"""

(** C8.  A [Generate] call of the Sequential generator that starts at
    cursor [c] writes [(c + i) mod 256] at every index [i] of the buffer,
    returns no error, and leaves the cursor at [(c + len buffer) mod 256];
    the next call therefore continues the same byte stream where this one
    stopped. *)
Theorem Sequential_Generate_stream (c : Z) (buffer : list Z) :
  0 <= c < 256 ->
  len buffer + 255 <= max_int64 ->
  exists out,
    Sequential_Generate {| counter := c |} buffer
      = ({| counter := (c + len buffer) mod 256 |}, out, None)
    /\ length out = length buffer
    /\ (forall i : nat, (i < length buffer)%nat ->
          out !! i = Some ((c + Z.of_nat i) mod 256))
    /\ (forall next : list Z, len next + 255 <= max_int64 ->
          forall j : nat, (j < length next)%nat ->
          (Sequential_Generate {| counter := (c + len buffer) mod 256 |} next).1.2 !! j
            = Some ((c + len buffer + Z.of_nat j) mod 256)).
Proof.
  intros Hc Hmax. pose proof (len_nonneg buffer) as Hlen.
  exists (Sequential_fill c 0 buffer). repeat split.
  - unfold Sequential_Generate. cbn [counter].
    rewrite Sequential_cell by lia. reflexivity.
  - apply Sequential_fill_length.
  - intros i Hi. rewrite Sequential_fill_lookup by lia.
    f_equal. f_equal. lia.
  - intros next Hnext j Hj. cbn.
    pose proof (Z.mod_pos_bound (c + len buffer) 256 ltac:(lia)).
    rewrite Sequential_fill_lookup by lia. f_equal.
    rewrite Z.add_0_r, Zplus_mod_idemp_l. reflexivity.
Qed.

Lemma Sequential_Generate_stream_witness :
  exists out,
    Sequential_Generate {| counter := 254 |} [0; 0; 0; 0; 0]
      = ({| counter := (254 + len [0; 0; 0; 0; 0]) mod 256 |}, out, None)
    /\ length out = length [0; 0; 0; 0; 0]
    /\ (forall i : nat, (i < length [0; 0; 0; 0; 0])%nat ->
          out !! i = Some ((254 + Z.of_nat i) mod 256))
    /\ (forall next : list Z, len next + 255 <= max_int64 ->
          forall j : nat, (j < length next)%nat ->
          (Sequential_Generate
             {| counter := (254 + len [0; 0; 0; 0; 0]) mod 256 |} next).1.2 !! j
            = Some ((254 + len [0; 0; 0; 0; 0] + Z.of_nat j) mod 256)).
Proof.
  apply (Sequential_Generate_stream 254 [0; 0; 0; 0; 0]).
  - lia.
  - vm_compute. discriminate.
Defined.

(** The example of the design document: cursor 254, five bytes. *)
Example Sequential_Generate_254 :
  Sequential_Generate {| counter := 254 |} [7; 7; 7; 7; 7]
    = ({| counter := 3 |}, [254; 255; 0; 1; 2], None).
Proof. reflexivity. Qed.

(** *** The Mixed generator always returns *)

Lemma Random_Generate_length ent buffer ent' out :
  Random_Generate ent buffer = (ent', out, None) ->
  length out = length buffer.
Proof.
  unfold Random_Generate.
  destruct (Nat.leb_spec (length buffer) (length ent)); intros Heq;
    inversion Heq; subst.
  rewrite length_take. lia.
Qed.

Lemma window_length buffer lo hi :
  0 <= lo <= hi -> hi <= len buffer ->
  length (window buffer lo hi) = Z.to_nat (hi - lo).
Proof.
  intros Hlo Hhi. unfold window, len in *.
  rewrite length_take, length_drop. lia.
Qed.
(* ===== verification/_CoqProject ===== *)
-Q . S2P
Prelude.v
Float64.v
Types.v
Wire.v
Region.v
Metadata.v
Outbox.v
Provider.v
Request.v
SubOps.v
EngineCore.v
EngineInv.v
EngineMemory.v
EnginePeers.v
Engine.v
EngineSafe.v
ByteMemory.v
LocalPath.v
MockPath.v
EngineSample.v
EngineHandoff.v
EngineLoop.v
Congestion.v
SocketIo.v
RdmaWire.v
RdmaVerbs.v
RdmaControl.v
RdmaProvider.v
RdmaLaws.v
RdmaBudget.v
RdmaSafe.v
RdmaSample.v
IpcWire.v
IpcProvider.v
IpcLaws.v
IpcLink.v
IpcSafe.v
IpcSample.v
UcxProvider.v
UcxLaws.v
UcxSafe.v
UcxSample.v
Device.v
DeviceSafe.v
DeviceImports.v
DeviceExport.v
DeviceSample.v
Topology.v
Mlx5.v
Mlx5Laws.v
Mlx5Sample.v
RdmaOpen.v
RdmaOpenSample.v
Text.v
HostMemory.v
HostMemorySample.v
Json.v
FloatText.v
Reports.v
ReportsSample.v
PyBinding.v
PySafe.v
PySample.v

"""

■ **PROBLEM REQUIREMENTS**
The whole of the data is to be returned with every line intact.

■ **ANSWER BELOW**
(** C8.  A [Generate] call of the Sequential generator that starts at
    cursor [c] writes [(c + i) mod 256] at every index [i] of the buffer,
    returns no error, and leaves the cursor at [(c + len buffer) mod 256];
    the next call therefore continues the same byte stream where this one
    stopped. *)
Theorem Sequential_Generate_stream (c : Z) (buffer : list Z) :
  0 <= c < 256 ->
  len buffer + 255 <= max_int64 ->
  exists out,
    Sequential_Generate {| counter := c |} buffer
      = ({| counter := (c + len buffer) mod 256 |}, out, None)
    /\ length out = length buffer
    /\ (forall i : nat, (i < length buffer)%nat ->
          out !! i = Some ((c + Z.of_nat i) mod 256))
    /\ (forall next : list Z, len next + 255 <= max_int64 ->
          forall j : nat, (j < length next)%nat ->
          (Sequential_Generate {| counter := (c + len buffer) mod 256 |} next).1.2 !! j
            = Some ((c + len buffer + Z.of_nat j) mod 256)).
Proof.
  intros Hc Hmax. pose proof (len_nonneg buffer) as Hlen.
  exists (Sequential_fill c 0 buffer). repeat split.
  - unfold Sequential_Generate. cbn [counter].
    rewrite Sequential_cell by lia. reflexivity.
  - apply Sequential_fill_length.
  - intros i Hi. rewrite Sequential_fill_lookup by lia.
    f_equal. f_equal. lia.
  - intros next Hnext j Hj. cbn.
    pose proof (Z.mod_pos_bound (c + len buffer) 256 ltac:(lia)).
    rewrite Sequential_fill_lookup by lia. f_equal.
    rewrite Z.add_0_r, Zplus_mod_idemp_l. reflexivity.
Qed.

Lemma Sequential_Generate_stream_witness :
  exists out,
    Sequential_Generate {| counter := 254 |} [0; 0; 0; 0; 0]
      = ({| counter := (254 + len [0; 0; 0; 0; 0]) mod 256 |}, out, None)
    /\ length out = length [0; 0; 0; 0; 0]
    /\ (forall i : nat, (i < length [0; 0; 0; 0; 0])%nat ->
          out !! i = Some ((254 + Z.of_nat i) mod 256))
    /\ (forall next : list Z, len next + 255 <= max_int64 ->
          forall j : nat, (j < length next)%nat ->
          (Sequential_Generate
             {| counter := (254 + len [0; 0; 0; 0; 0]) mod 256 |} next).1.2 !! j
            = Some ((254 + len [0; 0; 0; 0; 0] + Z.of_nat j) mod 256)).
Proof.
  apply (Sequential_Generate_stream 254 [0; 0; 0; 0; 0]).
  - lia.
  - vm_compute. discriminate.
Defined.

(** The example of the design document: cursor 254, five bytes. *)
Example Sequential_Generate_254 :
  Sequential_Generate {| counter := 254 |} [7; 7; 7; 7; 7]
    = ({| counter := 3 |}, [254; 255; 0; 1; 2], None).
Proof. reflexivity. Qed.

(** *** The Mixed generator always returns *)

Lemma Random_Generate_length ent buffer ent' out :
  Random_Generate ent buffer = (ent', out, None) ->
  length out = length buffer.
Proof.
  unfold Random_Generate.
  destruct (Nat.leb_spec (length buffer) (length ent)); intros Heq;
    inversion Heq; subst.
  rewrite length_take. lia.
Qed.

Lemma window_length buffer lo hi :
  0 <= lo <= hi -> hi <= len buffer ->
  length (window buffer lo hi) = Z.to_nat (hi - lo).
Proof.
  intros Hlo Hhi. unfold window, len in *.
  rewrite length_take, length_drop. lia.
Qed.
(* ===== verification/_CoqProject ===== *)
-Q . S2P
Prelude.v
Float64.v
Types.v
Wire.v
Region.v
Metadata.v
Outbox.v
Provider.v
Request.v
SubOps.v
EngineCore.v
EngineInv.v
EngineMemory.v
EnginePeers.v
Engine.v
EngineSafe.v
ByteMemory.v
LocalPath.v
MockPath.v
EngineSample.v
EngineHandoff.v
EngineLoop.v
Congestion.v
SocketIo.v
RdmaWire.v
RdmaVerbs.v
RdmaControl.v
RdmaProvider.v
RdmaLaws.v
RdmaBudget.v
RdmaSafe.v
RdmaSample.v
IpcWire.v
IpcProvider.v
IpcLaws.v
IpcLink.v
IpcSafe.v
IpcSample.v
UcxProvider.v
UcxLaws.v
UcxSafe.v
UcxSample.v
Device.v
DeviceSafe.v
DeviceImports.v
DeviceExport.v
DeviceSample.v
Topology.v
Mlx5.v
Mlx5Laws.v
Mlx5Sample.v
RdmaOpen.v
RdmaOpenSample.v
Text.v
HostMemory.v
HostMemorySample.v
Json.v
FloatText.v
Reports.v
ReportsSample.v
PyBinding.v
PySafe.v
PySample.v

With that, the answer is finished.